The questions we are asked most often by people approaching or transitioning to retirement are, “How much will I have to spend and how long will my money last?”

Advisers have traditionally responded by referring to Life Expectancy tables; indeed retirement income products have been built based on these tables. In this approach is a recipe for disaster.

The Tables are produced by the Australian Bureau of Statistics (ABS) and are updated every few years to reflect the changing patterns of mortality in the Australian population. A look at the 2010-12 Life Tables shows that a 65 year old female would expect to live to age 87 while a male would expect to live to age 84. But this is only useful to our retiree if they are the statistically average person. In simplistic terms these numbers are based on half the men alive at age 65 dying before age 84 and half living beyond. Clearly, to make a financial decision based on these numbers would be risky.

A further weakness of these numbers is that they are based on historical data – the ages of people at time of their death. In fact we are all living longer. If our 65 year old lady was alive in 1890 her life expectancy was 12.27 years, in 1970 she could expect to live 15.90 years while by 2012 her life expectancy had risen to 22.05 years. Perhaps this reflects what we know instinctively – we are living longer. As an interesting aside our life expectancy is one of the highest in the world with the World Health Organization ranking us 4th with only Japan, Switzerland and Singapore expecting longer lives.

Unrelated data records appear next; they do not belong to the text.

(* ===== verification/LiftFacts.v ===== *)
(** * What lifting guarantees

    The lifted models follow the syntax tree in order and with the same names;
    the types of fields refer to what exists, ids and unique fields are scalar,
    and the fields of ids and indexes are scalar fields of the model. *)
From S2P Require Import Prelude Ast Effects SqlSchema Dml CalcFacts DmValues Directives Lift Validate PrecheckFacts.

(** ** Computations with state *)
Lemma eff_bind_inv {S E A B} (m : eff S E A) (f : A -> eff S E B) s b s' :
  (m ≫= f) s = (Ok b, s') -> exists a s1, m s = (Ok a, s1) /\ f a s1 = (Ok b, s').
Proof. unfold mbind, eff_bind. destruct (m s) as [[a|e|p] s1]; [eauto|done|done]. Qed.
(** ** Lists of directives *)
Lemma append_err_nil {F} errors r : append_err (F := F) errors r = Ok [] -> errors = [].
Proof. intros [[_ <-]|(es & _ & He)]%append_err_Ok; [done|]. symmetry in He. by apply app_nil_iff in He as [-> _]. Qed.
Section lists.
Context `{VT : ValueTypes} {T : Type}.
(** A directive that leaves no error was applied, or has no name. *)
Lemma apply_directive_nil (known : DirectiveListValidator T) ds s d t' : apply_directive known ds s d = Ok ([], t') ->
  s.1 = [] /\ (s.2 = t' \/ exists v args args', v ∈ known /\ validate_and_apply v (args, s.2) = (Ok tt, (args', t'))).
Proof.
  destruct s as [es t]. unfold apply_directive. destruct (known_directive known (dir_key d)) as [v|] eqn:Ev.
  2: { intros [= He <-]. split; [|by left]. case_bool; [done|]. by destruct es. }
  apply iter_find_Some in Ev as [Hv _]. set (es1 := if _ && _ then _ else _).
  assert (Hmono : es1 = [] -> es = []) by (unfold es1; destruct (_ && _); [by destruct es|done]). clearbody es1.
  destruct (append_err es1 _) as [es2| |] eqn:E1; [cbn [mbind outcome_bind]|done..].
  destruct (append_err es2 _) as [es3| |] eqn:E2; [cbn [mbind outcome_bind]|done..].
  destruct (validate_and_apply v _) as [[[]|e|p] [args' t1]] eqn:Ea.
  - destruct (append_err es3 _) as [es4| |] eqn:E3; [cbn [mbind outcome_bind]|done..]. intros [= -> <-].
    apply append_err_nil in E3 as ->. apply append_err_nil in E2 as ->. apply append_err_nil in E1 as ->. eauto 10.
  - destruct e; intros [= He _]; by destruct es3.
  - done.
Qed.
(** Errors are never an empty collection. *)
Lemma errors_ok_not_nil es : errors_ok es <> Err [].
Proof. by destruct es. Qed.
Lemma apply_directive_not_Err (known : DirectiveListValidator T) ds s d e : apply_directive known ds s d <> Err e.
Proof.
  assert (Happ : forall es r e, append_err (F := ErrorCollection) es r <> Err e) by (by intros ? [] ?).
  destruct s as [es t]. unfold apply_directive. destruct (known_directive _ _) as [v|]; [|done].
  destruct (append_err _ _) eqn:E1; cbn; [|by apply Happ in E1|done]. destruct (append_err a _) eqn:E2; cbn; [|by apply Happ in E2|done].
  destruct (validate_and_apply v _) as [[|e'|] [? ?]]; [|by destruct e'|done].
  destruct (append_err a0 _) eqn:E3; cbn; [done|by apply Happ in E3|done].
Qed.
Lemma apply_all_not_nil (known : DirectiveListValidator T) ds t : validate_and_apply_all known ds t <> Err [].
Proof.
  unfold validate_and_apply_all. destruct (for_each _ _ _) as [[es t1]|e|p] eqn:Ef; cbn; [|exfalso|done].
  - destruct (errors_ok es) eqn:Ee; cbn; [done| |done]. intros [= ->]. by apply errors_ok_not_nil in Ee.
  - revert Ef. generalize ([] : ErrorCollection, t) as s. induction (sort_directives ds) as [|d l IH]; intros s; cbn; [done|].
    destruct (apply_directive _ _ _ _) eqn:Ed; cbn; [apply IH|by apply apply_directive_not_Err in Ed|done].
Qed.
(** What the validators keep when they succeed holds of the object when there is no error. *)
Lemma apply_all_keeps (known : DirectiveListValidator T) (good : T -> Prop) ds t t' :
  (forall v args t1 args' t2, v ∈ known -> validate_and_apply v (args, t1) = (Ok tt, (args', t2)) -> good t1 -> good t2) ->
  validate_and_apply_all known ds t = Ok t' -> good t -> good t'.
Proof.
  intros Hv Ha Ht. unfold validate_and_apply_all in Ha. destruct (for_each _ _ _) as [[es t1]| |] eqn:Ef; [cbn in Ha|done..].
  destruct (errors_ok es) as [[]| |] eqn:Ee; [cbn in Ha|done..]. injection Ha as <-. apply errors_ok_Ok in Ee as ->.
  refine (for_each_inv _ (fun s => s.1 = [] -> good s.2) _ _ ([], t1) _ _ Ef eq_refl); [|done]. intros s d [es' t2] _ IH Hd Hes. cbn in *. subst es'.
  apply apply_directive_nil in Hd as [Hs [<-|(v & args & args' & Hin & Hva)]]; [by apply IH|]. eapply Hv; eauto.
Qed.
End lists.

(** ** The known directives *)
Section known.
Context `{VT : ValueTypes} `{VP : !ValueParsers}.
Lemma field_directives_known {E} : new_builtin_field_directives (E := E) =
  Ok [DefaultDirectiveValidator; IdDirectiveValidator; MapDirectiveValidatorForField; RelationDirectiveValidator;
      FieldLevelUniqueDirectiveValidator; UpdatedAtDirectiveValidator].
Proof. reflexivity. Qed.
Lemma model_directives_known {E} : new_builtin_model_directives (E := E) =
  Ok [EmbeddedDirectiveValidator; ModelLevelIdDirectiveValidator; ModelLevelIndexDirectiveValidator; MapDirectiveValidator_model;
      ModelLevelUniqueDirectiveValidator].
Proof. reflexivity. Qed.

The first improvement that we deliver to our retirees’ planning is to use a different set of tables which seek to reflect the trend to longer living. Trend adjusted tables are published by the ABS and by combining these with a probability weighting we can tell our male that he has a 41.86% probability of being alive at age 90 while our female has a 53.37% probability. If we are talking to a couple both age 65 we can tell them that there is a 72.89% probability that one of them will survive to age 90 and a 37.8% chance that one will be a live at age 95. Armed with this knowledge our clients will see that they need to plan for their money to last at least 30 years.

Many clients will suggest that while they may spend enthusiastically in the first few years of retirement, taking overseas trips etc., surely spending will drop off as they get older. We would counter this assumption with the knowledge that “baby boomers” will wish to continue spending as long as their health allows and that as health deteriorates the costs of health care and ultimately aged care will increase. Furthermore we have recently seen aggressive undermining of the government support for retirement living with cuts to the age pension and limitations to super tax benefits We urge clients to plan to maintain the same level of income in real terms throughout retirement.

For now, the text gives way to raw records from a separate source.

(* ===== verification/StandardFacts.v ===== *)
(** * What standardising keeps

    Every phase of the standardiser keeps the columns that ids, indexes and
    relations use, and every field it adds refers to existing ones. *)
From Stdlib Require Import Ascii.
From S2P Require Import Prelude Ast Effects SqlSchema Dml Converter SchemaCalc CalcFacts DmValues Directives Lift Validate PrecheckFacts LiftFacts Standardise.

Section facts.
Context `{VT : ValueTypes} `{VP : !ValueParsers} `{U : Unicode}.

(** ** Good fields and models *)
Definition field_good (d : Datamodel) (m : Model) (f : Field) : Prop :=
  match f_type f with
  | Base _ _ => True
  | EnumType n => is_Some (find_enum d n) /\ forall v, f_default_value f = Some (Single v) -> exists s, v = PV_Enum s
  | RelationType i => f_is_id f = false /\ f_is_unique f = false /\ (forall n, n ∈ ri_fields i -> column_field m n) /\
      exists rm, find_model d (ri_to i) = Some rm /\ forall n, n ∈ ri_to_fields i -> column_field rm n
  | _ => False
  end.
(** Generated relation fields hold many records or name their scalar fields. *)
Definition generated_good (f : Field) : Prop := f_is_generated f = true ->
  exists i, f_type f = RelationType i /\ (f_arity f = ListField \/ ri_fields i <> []).
Record model_good (d : Datamodel) (m : Model) : Prop := {
  mg_fields : forall f, f ∈ m_fields m -> field_good d m f;
  mg_ids : forall n, n ∈ m_id_fields m -> column_field m n;
  mg_indices : forall i n, i ∈ m_indices m -> n ∈ ix_fields i -> column_field m n;
}.
Record datamodel_good (d : Datamodel) : Prop := {
  dg_models : forall m, m ∈ dm_models d -> model_good d m;
  dg_names : NoDup (m_name <$> dm_models d);
  dg_fields : forall m, m ∈ dm_models d -> NoDup (f_name <$> m_fields m);
  dg_generated : forall m f, m ∈ dm_models d -> f ∈ m_fields m -> generated_good f;
}.
Lemma good_column d m f : field_good d m f -> is_relation (f_type f) = false -> has_column f = true.
Proof. unfold field_good, has_column. by destruct (f_type f). Qed.

(** ** Extensions: nothing that is used disappears *)
Record model_ext (m m' : Model) : Prop := {
  me_name : m_name m' = m_name m;
  me_columns : forall n, column_field m n -> column_field m' n;
  me_ids : m_id_fields m' = m_id_fields m;
  me_indices : m_indices m' = m_indices m;
}.
Definition datamodel_ext (d d' : Datamodel) : Prop := Forall2 model_ext (dm_models d) (dm_models d') /\ dm_enums d' = dm_enums d.
#[export] Instance model_ext_preorder : PreOrder model_ext.
Proof.
  split; [by split|]. intros m1 m2 m3 [] []. split; [congruence| |congruence..]. auto.
Qed.
#[export] Instance datamodel_ext_preorder : PreOrder datamodel_ext.
Proof.
  split; [intros d; split; [reflexivity|done]|]. intros d1 d2 d3 [H1 E1] [H2 E2]. split; [by etransitivity|congruence].
Qed.
Lemma Forall2_find_model (R : Model -> Model -> Prop) l k n m : Forall2 R l k -> (forall x y, R x y -> m_name y = m_name x) ->
  iter_find (fun m => m_name m ≟ n) l = Some m -> exists m', iter_find (fun m => m_name m ≟ n) k = Some m' /\ R m m'.
Proof.
  intros HF Hn. induction HF as [|x y l k Hxy _ IH]; [done|]. cbn. rewrite (Hn _ _ Hxy). destruct (m_name x ≟ n); [|exact IH].
  intros [= <-]. eauto.
Qed.
Lemma find_model_ext d d' n m : datamodel_ext d d' -> find_model d n = Some m -> exists m', find_model d' n = Some m' /\ model_ext m m'.
Proof. intros [HF _]. apply Forall2_find_model; [done|]. by intros x y []. Qed.
Lemma datamodel_ext_names d d' : datamodel_ext d d' -> m_name <$> dm_models d' = m_name <$> dm_models d.
Proof. intros [HF _]. eapply Forall2_keys; [exact HF|]. by intros x y []. Qed.
Lemma field_good_ext d d' m m' f : datamodel_ext d d' -> model_ext m m' -> field_good d m f -> field_good d' m' f.
Proof.
  intros Hd Hm. unfold field_good. destruct (f_type f) as [n|i| | |]; [|intros (Hi & Hu & Hf & rm & Hrm & Ht)|done..].
  - destruct Hd as [_ He]. unfold find_enum. by rewrite He.
  - split_and!; [done..| |].
    + intros n Hn. by apply (me_columns _ _ Hm), Hf.
    + destruct (find_model_ext _ _ _ _ Hd Hrm) as (rm' & -> & Hext). exists rm'. split; [done|]. intros n Hn. by apply (me_columns _ _ Hext), Ht.
Qed.
Lemma find_model_elem d m : NoDup (m_name <$> dm_models d) -> m ∈ dm_models d -> find_model d (m_name m) = Some m.
Proof.
  intros Hnd Hm. unfold find_model. destruct (iter_find _ _) as [m'|] eqn:Ef.
  - apply iter_find_Some in Ef as [Hm' Hn]. apply bool_decide_eq_true in Hn. f_equal. by eapply (NoDup_fmap_inj m_name).
  - rewrite iter_find_None in Ef. specialize (Ef m Hm). cbv beta in Ef. by rewrite bool_decide_eq_true_2 in Ef.
Qed.
Lemma find_field_elem m f : NoDup (f_name <$> m_fields m) -> f ∈ m_fields m -> find_field m (f_name f) = Some f.
Proof.
  intros Hnd Hm. unfold find_field. destruct (iter_find _ _) as [f'|] eqn:Ef.
  - apply iter_find_Some in Ef as [Hm' Hn]. apply bool_decide_eq_true in Hn. f_equal. by eapply (NoDup_fmap_inj f_name).
  - rewrite iter_find_None in Ef. specialize (Ef f Hm). cbv beta in Ef. by rewrite bool_decide_eq_true_2 in Ef.
Qed.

So the big question is “how much is enough”? If you wish to be cautious and can afford to be then dividing your desired retirement income by 3.5% will give you a good idea of how much you need. If you want to retire on $60,000pa you will need a capital sum of $1.7m, if you want $80,000 you will need $2.3m and so on.

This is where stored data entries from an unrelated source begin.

(* ===== verification/Accepted.v ===== *)
(** * Datamodels that the validation pipeline accepts

    From the phases: the lifted and validated datamodel is good, standardising
    keeps it good, and the last validation gives every relation field its
    opposite. So an accepted datamodel is one the other engines can work with. *)
From S2P Require Import Prelude Ast Steps Effects SqlSchema Replay Dml Converter SchemaCalc CalcFacts DmValues Directives Lift Validate PrecheckFacts LiftFacts Standardise StandardFacts.

(** ** Loops that collect errors *)
Lemma for_each_clean {A} (f : ErrorCollection -> A -> outcome ErrorCollection ErrorCollection) l es :
  (forall es x, x ∈ l -> f es x = Ok [] -> es = []) -> for_each f l es = Ok [] -> es = [] /\ forall x, x ∈ l -> f [] x = Ok [].
Proof.
  revert es. induction l as [|x l IH]; intros es Hf; cbn; [intros [= ->]; split; [done|by intros x Hx%elem_of_nil]|].
  destruct (f es x) as [es1| |] eqn:Ef; [cbn|done..]. intros [-> Hl]%IH; [|intros es' y Hy; apply Hf; by constructor].
  assert (es = []) as -> by (apply (Hf es x); [constructor|done]). split; [done|]. intros y [->|Hy]%elem_of_cons; [done|by apply Hl].
Qed.
Lemma for_each_Err {E S A} (f : S -> A -> outcome E S) l s e : for_each f l s = Err e -> exists s' x, x ∈ l /\ f s' x = Err e.
Proof.
  revert s. induction l as [|x l IH]; intros s; cbn; [done|]. destruct (f s x) eqn:Ef; cbn; [|intros [= ->]|done].
  - intros (s' & y & Hy & Hfy)%IH. exists s', y. split; [by constructor|done].
  - exists s, x. split; [constructor|done].
Qed.
(** A check that collects errors in a loop and ends with [errors_ok]. *)
Lemma checked_loop {A} (f : ErrorCollection -> A -> outcome ErrorCollection ErrorCollection) l es r :
  (forall es x e, f es x <> Err e) -> (forall es x, x ∈ l -> f es x = Ok [] -> es = []) ->
  append_err (F := ErrorCollection) es (errors ← for_each f l []; errors_ok errors) = Ok r -> r = [] ->
  es = [] /\ forall x, x ∈ l -> f [] x = Ok [].
Proof.
  intros Hne Hf Ha ->. pose proof (append_err_nil _ _ Ha) as ->. split; [done|].
  destruct (for_each f l []) as [errs|e|p] eqn:El; [|by apply for_each_Err in El as (? & ? & _ & ?%Hne)|done].
  cbn in Ha. destruct errs as [|e errs]; [by apply for_each_clean in El as [_ ?]|done].
Qed.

These numbers, just like the longevity statistics, do not take account of individual circumstances. You can get a more personal insight into your own life expectancy by visiting www.mylongevity.com where you will find a quiz called the SHAPE Analyser. Armed with this knowledge you should seek guidance from a retirement planning specialist who will help you determine how much capital you should aim for, when you should consider ceasing work and the best way to manage the investment side of the plan. This adviser will then work with you through retirement to help you with the yearly ups and downs of markets, the constantly changing legislative landscape and the changing circumstances of your own life.